Records contained in a dataset -
------------------------------------------------

(** * fusebook: a read-only FUSE view of Jupyter notebooks

    Shallow embedding of [fusebook/fusebook.py] and the properties of its
    two classes, [FuseNotebook] (one notebook shown as a directory of
    synthesized files) and [FuseNotebookDir] (the router over a real
    directory tree).

    Conventions of the embedding:
    - a Python [str] is a list of Unicode code points ([list N]);
    - a Python [bytes] is a [list byte];
    - a Python [int] is a [Z]; an index produced by [enumerate] is a [nat];
    - a [dict] is a [gmap]; the [data] mapping of an output, whose iteration
      order matters, is an association list in insertion order;
    - a raised exception is the [Raise] alternative of [result];
    - the operating system, the [nbformat] reader, [mimetypes] (which
      consults the MIME tables of the host) and [base64] are the fields of
      a [World] record, passed explicitly to whatever touches them. *)

From Stdlib Require Import ZArith NArith Strings.String Strings.Ascii Strings.Byte DecimalString SpecFloat.
From Stdlib Require Import Sorting.Sorted DecimalNat.
From stdpp Require Import gmap list.

Local Open Scope Z_scope.

(** ** Python values *)

Abbreviation str := (list N) (only parsing).
Abbreviation bytes := (list byte) (only parsing).

(** Code points of an ASCII literal. *)
Definition lit (s : string) : str :=
  map N_of_ascii (list_ascii_of_string s).

(** [str(n)] for a non-negative integer, as [str.format] prints it. *)
Definition str_of_nat (n : nat) : str :=
  lit (NilEmpty.string_of_uint (Nat.to_uint n)).

Inductive exception : Type :=
  | FuseOSError (errno : Z)
  | OSError (errno : Z)
  | KeyError
  | AttributeError
  | UnicodeEncodeError
  | BinasciiError
  | NotJSONError.

Definition ENOENT : Z := 2.

Inductive result (A : Type) : Type :=
  | Ok (a : A)
  | Raise (e : exception).
Arguments Ok {A} a.
Arguments Raise {A} e.

#[global] Instance result_ret : MRet result := fun _ a => Ok a.
#[global] Instance result_fmap : FMap result := fun _ _ f r =>
  match r with
  | Ok a => Ok (f a)
  | Raise e => Raise e
  end.
#[global] Instance result_bind : MBind result := fun _ _ k r =>
  match r with
  | Ok a => k a
  | Raise e => Raise e
  end.

(** *** [str.encode("utf-8")] *)

Definition byte_of_N (n : N) : byte :=
  match Byte.of_N (n mod 256) with
  | Some b => b
  | None => x00
  end.
(** What a run of frames does to the service and to the hooks. *)
Lemma onmessages_shown (env : Env) (props : Props P) (frames : list Frame) :
  forall (s : Service) (w : World) (st : Recorder * P),
  exists s' l,
    onmessages env frames s w = (Returned tt, s', mkWorld (nextHandle w) (log w ++ l))
    /\ isRecording (deliver props l st).1 = isRecording st.1
    /\ error (deliver props l st).1 = error st.1
    /\ (eventsOf env frames = [] -> s' = s /\ deliver props l st = st)
    /\ (eventsOf env frames <> [] ->
        transcript (deliver props l st).1 = finalText s' +:+ partialText s').
Proof.
  induction frames as [|raw frames IH]; intros s w st.
  - exists s, []. rewrite app_nil_r. split; [by destruct w|]. done.
  - rewrite onmessages_cons, onmessage_run, eventsOf_cons.
    destruct (messageOf env raw) as [message|]; simpl;
      [rewrite handleMessage_eventOf; destruct (eventOf message) as [[t|t]|]; simpl|].
    + set (cbs := [Callback (OnTranscript (finalText s +:+ (partialText s +:+ t)) false)]).
      destruct (IH (set_partialText (partialText s +:+ t) s)
                  (mkWorld (nextHandle w) ((log w ++ decoding env raw) ++ cbs))
                  (deliver props cbs st))
        as (s' & l & Hrun & Hrec & Herr & Hquiet & Hshown).
      exists s', (decoding env raw ++ cbs ++ l). simpl in Hrun.
      rewrite Hrun, !app_assoc. split; [reflexivity|].
      rewrite <- !app_assoc, deliver_decoded.
      split; [exact Hrec|]. split; [exact Herr|]. split; [discriminate|].
      intros _. destruct (eventsOf env frames) as [|e es] eqn:Hes.
      * destruct Hquiet as [-> ->]; reflexivity.
      * by apply Hshown.
    + set (cbs := [Callback (OnFinalUtterance t);
                   Callback (OnTranscript (appendUtterance (finalText s) t) true)]).
      destruct (IH (set_partialText "" (set_finalText (appendUtterance (finalText s) t) s))
                  (mkWorld (nextHandle w) ((log w ++ decoding env raw) ++ cbs))
                  (deliver props cbs st))
        as (s' & l & Hrun & Hrec & Herr & Hquiet & Hshown).
      exists s', (decoding env raw ++ cbs ++ l). simpl in Hrun.
      rewrite Hrun, !app_assoc. split; [reflexivity|].
      rewrite <- !app_assoc, deliver_decoded.
      split; [exact Hrec|]. split; [exact Herr|]. split; [discriminate|].
      intros _. destruct (eventsOf env frames) as [|e es] eqn:Hes.
      * destruct Hquiet as [-> ->]; [reflexivity|]. simpl. by rewrite append_empty_r.
      * by apply Hshown.
    + destruct (IH s (mkWorld (nextHandle w) (log w ++ decoding env raw)) st)
        as (s' & l & Hrun & Hrec & Herr & Hquiet & Hshown).
      exists s', (decoding env raw ++ l). simpl in Hrun.
      rewrite Hrun, app_assoc. split; [reflexivity|].
      rewrite (deliver_decoded env props raw [] l). done.
    + destruct (IH s (mkWorld (nextHandle w) (log w ++ decoding env raw)) st)
        as (s' & l & Hrun & Hrec & Herr & Hquiet & Hshown).
      exists s', (decoding env raw ++ l). simpl in Hrun.
      rewrite Hrun, app_assoc. split; [reflexivity|].
      rewrite (deliver_decoded env props raw [] l). done.
Qed.

Lemma connect_delivered (env : Env) (props : Props P) (s : Service) (w : World)
    (st : Recorder * P) :
  exists r s' w',
    connect env s w = (r, s', w')
    /\ deliver props (since w w') st
       = match r with
         | Returned _ => st
         | Threw e =>
             (setError (Some (Js.or_lit (Some e) "Failed to connect to realtime")) st.1,
              st.2)
         end.
Proof.
  destruct (connect_emissions env s w) as (r & s' & w' & l & Hrun & Hlog & Hem).
  exists r, s', w'. split; [exact Hrun|].
  unfold since. rewrite Hlog, drop_app_length. unfold deliver.
  rewrite Hem. by destruct r as [[]|e].
Qed.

------------------------------------------------

Requirement - Go through the records above and return every line that holds the string "From".

Solution to this problem -
From Stdlib Require Import ZArith NArith Strings.String Strings.Ascii Strings.Byte DecimalString SpecFloat.
From Stdlib Require Import Sorting.Sorted DecimalNat.
From stdpp Require Import gmap list.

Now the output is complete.